Terrain longtemps négligé auraient ajouté Kluckhohn et Kelly, dans la mesure
où, « à quelques exceptions remarquables près, les anthropologues sont réputés
parmi les chercheurs en sciences sociales pour leur négligence dans leurs
recherches en bibliothèque » (1945 : 83). Il est par ailleurs curieux de
constaterqu’aucun des trois guides bibliographiques en ethnologie/anthropologie
parus ces dix dernières années ne s’embarrasse de ce type de questions. Le vrai
problème consisterait à se procurer ce qu’il convient habituellement de lire et à
le localiser, nous indique-t-on dans Introduction to Library Research in
Anthropology. La difficulté tiendrait en fait à la définition de l’ethnologie, dont
les origines remontent à Hérodote alors que son institutionnalisation en tant que
discipline scientifique n’a guère plus d’un siècle (Johnson Black, 1991 : 1). Le
second, Cultural Anthropology : a Guide to Reference and Information Sources,
se voit assigner comme but, dans une perspective tout aussi large, de cerner une
« ‘littérature’ anthropologique qui peut prendre bien des formes » (Kibee, 1991 :
xv). Diversité des écrits, diversité des cultures et des thèmes de recherches,
devant lesquels le troisième, Fieldwork in the Library : a Guide to Research in
Anthropology and Related Areas Studies, propose tout simplement une approche
bibliographique inspirée de la très en vogue « théorie du chaos », qui « favorise
la structure de la recherche au détriment des agencements linéaires »

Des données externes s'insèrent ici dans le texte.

(** An alert at noon of the first of May 2024 and a clock one second
    short of two hours later. *)
Lemma cooldown_is_exact_in_this_era_witness :
  float_sub (Finite (1714571999 * 2 ^ 1074)) (Finite (1714564800 * 2 ^ 1074))
  = Finite (1714571999 * 2 ^ 1074 - 1714564800 * 2 ^ 1074)
  ∧ TaylorSwift.past_cooldown
      (VDict {[ "https://store.taylorswift.com/products/signed-cd"
                := VFloat (Finite (1714564800 * 2 ^ 1074)) ]})
      (Finite (1714571999 * 2 ^ 1074))
      "https://store.taylorswift.com/products/signed-cd"
    = Return
        (bool_decide
           (TaylorSwift.SIGNED_COOLDOWN_SECONDS * 2 ^ 1074
            ≤ 1714571999 * 2 ^ 1074 - 1714564800 * 2 ^ 1074)%Z).
Proof.
  apply (TaylorSwiftMore.cooldown_is_exact_in_this_era
           {[ "https://store.taylorswift.com/products/signed-cd"
              := VFloat (Finite (1714564800 * 2 ^ 1074)) ]}
           "https://store.taylorswift.com/products/signed-cd"
           (1714571999 * 2 ^ 1074) (1714564800 * 2 ^ 1074)).
  - exists (1714571999 * 2 ^ 22)%Z. split; [reflexivity|]. split; by vm_compute.
  - exists (1714564800 * 2 ^ 22)%Z. split; [reflexivity|]. split; by vm_compute.
  - reflexivity.
Defined.


(** ** The names of the files *)

Lemma replace_char_clean old new s :
  occurs old new = false → occurs old (replace_char old new s) = false.
Proof.
  intros Hnew. induction s as [|a s IH]; simpl; [done|].
  destruct (Ascii.eqb a old) eqn:E; simpl.
  - revert IH. generalize (replace_char old new s). intros t Ht.
    induction new as [|b new IHnew]; simpl in *; [done|].
    apply orb_false_elim in Hnew as [Hb Hnew]. rewrite Hb. by apply IHnew.
  - by rewrite E.
Qed.

Lemma replace_char_drop_keeps c old s :
  occurs c s = false → occurs c (replace_char old "" s) = false.
Proof.
  induction s as [|a s IH]; simpl; [done|].
  intros [Ha Hs]%orb_false_elim.
  destruct (Ascii.eqb a old); simpl; [by apply IH|].
  rewrite Ha. by apply IH.
Qed.

Lemma append_inj_r (s a b : string) : s +:+ a = s +:+ b → a = b.
Proof. induction s as [|c s IH]; simpl; [done|]. intros [=]. by apply IH. Qed.

Section FileNamesFacts.
Context `{Site}.
Variable lower : string → string.

(** X17. Whatever the name of the site, its safe name holds neither a
    space nor an apostrophe, and the seen-set file, the lock file and the
    signed-seen file of the site, which share a directory, have three
    different names. *)
Theorem file_names_are_clean_and_distinct :
  occurs " " (_safe_name lower) = false
  ∧ occurs "'" (_safe_name lower) = false
  ∧ seen_products_name lower ≠ lock_name lower
  ∧ seen_products_name lower ≠ _signed_seen_name lower
  ∧ lock_name lower ≠ _signed_seen_name lower.
Proof.
  unfold seen_products_name, lock_name, _signed_seen_name, _safe_name.
  split; [|split; [|repeat split]].
  - apply replace_char_drop_keeps. by apply replace_char_clean.
  - by apply replace_char_clean.
  - by intros ?%append_inj_r.
  - by intros ?%append_inj_r.
  - by intros ?%append_inj_r.
Qed.
End FileNamesFacts.

(** The names for two of the sites of the repository. *)
Lemma file_names_of_the_sites :
  @seen_products_name TaylorSwift.site ascii_lower = "taylor_swift_seen.json"
  ∧ @_signed_seen_name TaylorSwift.site ascii_lower
    = "taylor_swift_signed_seen.json"
  ∧ @lock_name jonas ascii_lower = "jonas_brothers_sent.lock"
  ∧ @log_name jonas ascii_lower = "jonas_brothers.log".
Proof. by vm_compute. Qed.

(** ** The runner *)

Module RunCheckerFacts.
Import RunChecker RunCheckerObservations.

Lemma ran_app events more : ran (events ++ more) = ran events ++ ran more.
Proof. apply omap_app. Qed.

Lemma get_checker_class_spec importer key :
  if loads importer key
  then get_checker_class importer key = ([], Done (entry_of key))
  else ∃ prints, get_checker_class importer key = (prints, Exit 1)
                 ∧ ran prints = [].
Proof.
  unfold loads, get_checker_class, entry_of.
  destruct (lookup_checker key CHECKERS) as [[module_name class_name]|].
  - destruct (importer module_name class_name); [|done].
    by eexists.
  - by eexists.
Qed.

Lemma proc_bind_done {A B} events (a : A) (k : A → Proc B) :
  ((events, Done a) ≫= k) = (events ++ (k a).1, (k a).2).
Proof. unfold mbind, Proc_bind. by destruct (k a). Qed.

Lemma proc_bind_exit {A B} events code (k : A → Proc B) :
  ((events, Exit code) ≫= k) = (events, Exit code).
Proof. done. Qed.

Lemma proc_bind_uncaught {A B} events e (k : A → Proc B) :
  ((events, Uncaught e) ≫= k) = (events, Uncaught e).
Proof. done. Qed.

Lemma run_sites_spec importer checker quiet sites :
  ran (run_sites importer checker quiet sites).1
  = entry_of
    <$> (front (passes importer checker quiet) sites
         ++ match find (λ key, negb (passes importer checker quiet key)) sites with
            | Some key => if loads importer key then [key] else []
            | None => []
            end)
  ∧ (run_sites importer checker quiet sites).2
    = match find (λ key, negb (passes importer checker quiet key)) sites with
      | None => Done tt
      | Some key =>
          if loads importer key
          then match checker (entry_of key).1 (entry_of key).2 quiet with
               | Some e => Uncaught e
               | None => Done tt
               end
          else Exit 1
      end.
Proof.
  induction sites as [|key sites [IHran IHend]]; [done|].
  pose proof (get_checker_class_spec importer key) as Hclass.
  cbn [run_sites front find].
  match goal with |- context [mbind _ ?b] => set (banner := b) end.
  assert (∃ prints, banner = (prints, Done tt) ∧ ran prints = [])
    as (prints & -> & Hprints).
  { subst banner. destruct quiet; by eexists. }
  rewrite proc_bind_done.
  destruct (loads importer key) eqn:Hloads.
  - rewrite Hclass, proc_bind_done. unfold run_checker.
    destruct (checker (entry_of key).1 (entry_of key).2 quiet) as [e|] eqn:Hrun.
    + assert (passes importer checker quiet key = false) as ->.
      { unfold passes, returns. by rewrite Hloads, Hrun. }
      rewrite proc_bind_uncaught. cbn [fst snd negb].
      rewrite Hloads, Hrun, !ran_app, Hprints. simpl.
      clear Hrun Hclass. by destruct (entry_of key).
    + assert (passes importer checker quiet key = true) as ->.
      { unfold passes, returns. by rewrite Hloads, Hrun. }
      rewrite proc_bind_done. cbn [fst snd negb].
      rewrite !ran_app, Hprints, IHran, IHend. simpl.
      clear Hrun Hclass IHran IHend. by destruct (entry_of key).
  - assert (passes importer checker quiet key = false) as ->.
    { unfold passes. by rewrite Hloads. }
    destruct Hclass as (errors & -> & Herrors).
    rewrite proc_bind_exit. cbn [fst snd negb].
    by rewrite Hloads, ran_app, Hprints, Herrors.
Qed.

(** X18. A run of the script that does not list the sites starts the
    checkers of the sites it goes through in order.  It stops at the first
    site whose class it cannot get, unknown or not importable, with exit
    status 1 and without starting a checker for it; and it stops at the
    first site whose checker raises, with that exception uncaught.  The
    sites after that one are not run.  It ends normally exactly when every
    site gives its class and every checker returns. *)
Theorem first_bad_site_stops_the_run (importer : string → string → option exn)
    (checker : string → string → bool → option exn) (args : Args) :
  arg_list args = false →
  ran (main importer checker args).1
  = entry_of
    <$> (front (passes importer checker (arg_quiet args)) (sites_to_run args)
         ++ match find (λ key, negb (passes importer checker (arg_quiet args) key))
                    (sites_to_run args) with
            | Some key => if loads importer key then [key] else []
            | None => []
            end)
  ∧ (main importer checker args).2
    = match find (λ key, negb (passes importer checker (arg_quiet args) key))
              (sites_to_run args) with
      | None => Done tt
      | Some key =>
          if loads importer key
          then match checker (entry_of key).1 (entry_of key).2
                       (arg_quiet args) with
               | Some e => Uncaught e
               | None => Done tt
               end
          else Exit 1
      end.
Proof.
  intros Hlist. unfold main. rewrite Hlist. apply run_sites_spec.
Qed.
End RunCheckerFacts.

(** The sites taylor, jonas and rolemodel, in that order, over the classes
    of the repository, when the checker of the first raises: it is
    started, the exception ends the script, and the other two sites are not
    reached. *)
Lemma first_bad_site_stops_the_run_witness :
  RunCheckerObservations.ran
    (RunChecker.main RunCheckerObservations.repository_importer
       RunCheckerObservations.taylor_raises
       {| RunChecker.arg_sites := ["taylor"; "jonas"; "rolemodel"];
          RunChecker.arg_list := false;
          RunChecker.arg_quiet := true; RunChecker.arg_all := false |}).1
  = [ ("sites.taylor_swift", "TaylorSwiftChecker") ]
  ∧ (RunChecker.main RunCheckerObservations.repository_importer
       RunCheckerObservations.taylor_raises
       {| RunChecker.arg_sites := ["taylor"; "jonas"; "rolemodel"];
          RunChecker.arg_list := false;
          RunChecker.arg_quiet := true; RunChecker.arg_all := false |}).2
    = RunChecker.Uncaught
        (Exception "'list' object has no attribute 'get'").
Proof.
  apply (RunCheckerFacts.first_bad_site_stops_the_run
           RunCheckerObservations.repository_importer
           RunCheckerObservations.taylor_raises
           {| RunChecker.arg_sites := ["taylor"; "jonas"; "rolemodel"];
              RunChecker.arg_list := false;
              RunChecker.arg_quiet := true; RunChecker.arg_all := false |}).
  reflexivity.
Defined.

(Westermann, 1994 : xii). Pour déterminer les types de collections qui
composent un fonds d’ethnologie, chacun de ces trois guides se réfère aux
catalogues des grandes bibliothèques « spécialisées » qui, paradoxalement,
seraient justement, selon eux, ces hauts-lieux de l’hétérogénéité littéraire et
archivistique. C’est à des classifications grandement variables et arbitraires qu'il
nous est suggéré de nous en remettre pour découvrir en creux ce qui relève
directement ou non de l’ethnologie, ce qui est matériaux secondaires ou
disciplines annexes.
Devant tant d’approximation, il est nécessaire de s’intéresser à la place
occupée par l’ethnologie dans les bibliothèques, de réfléchir à l’histoire de leurs
fonds et à l’organisation actuelle des collections qui relèvent de cette discipline.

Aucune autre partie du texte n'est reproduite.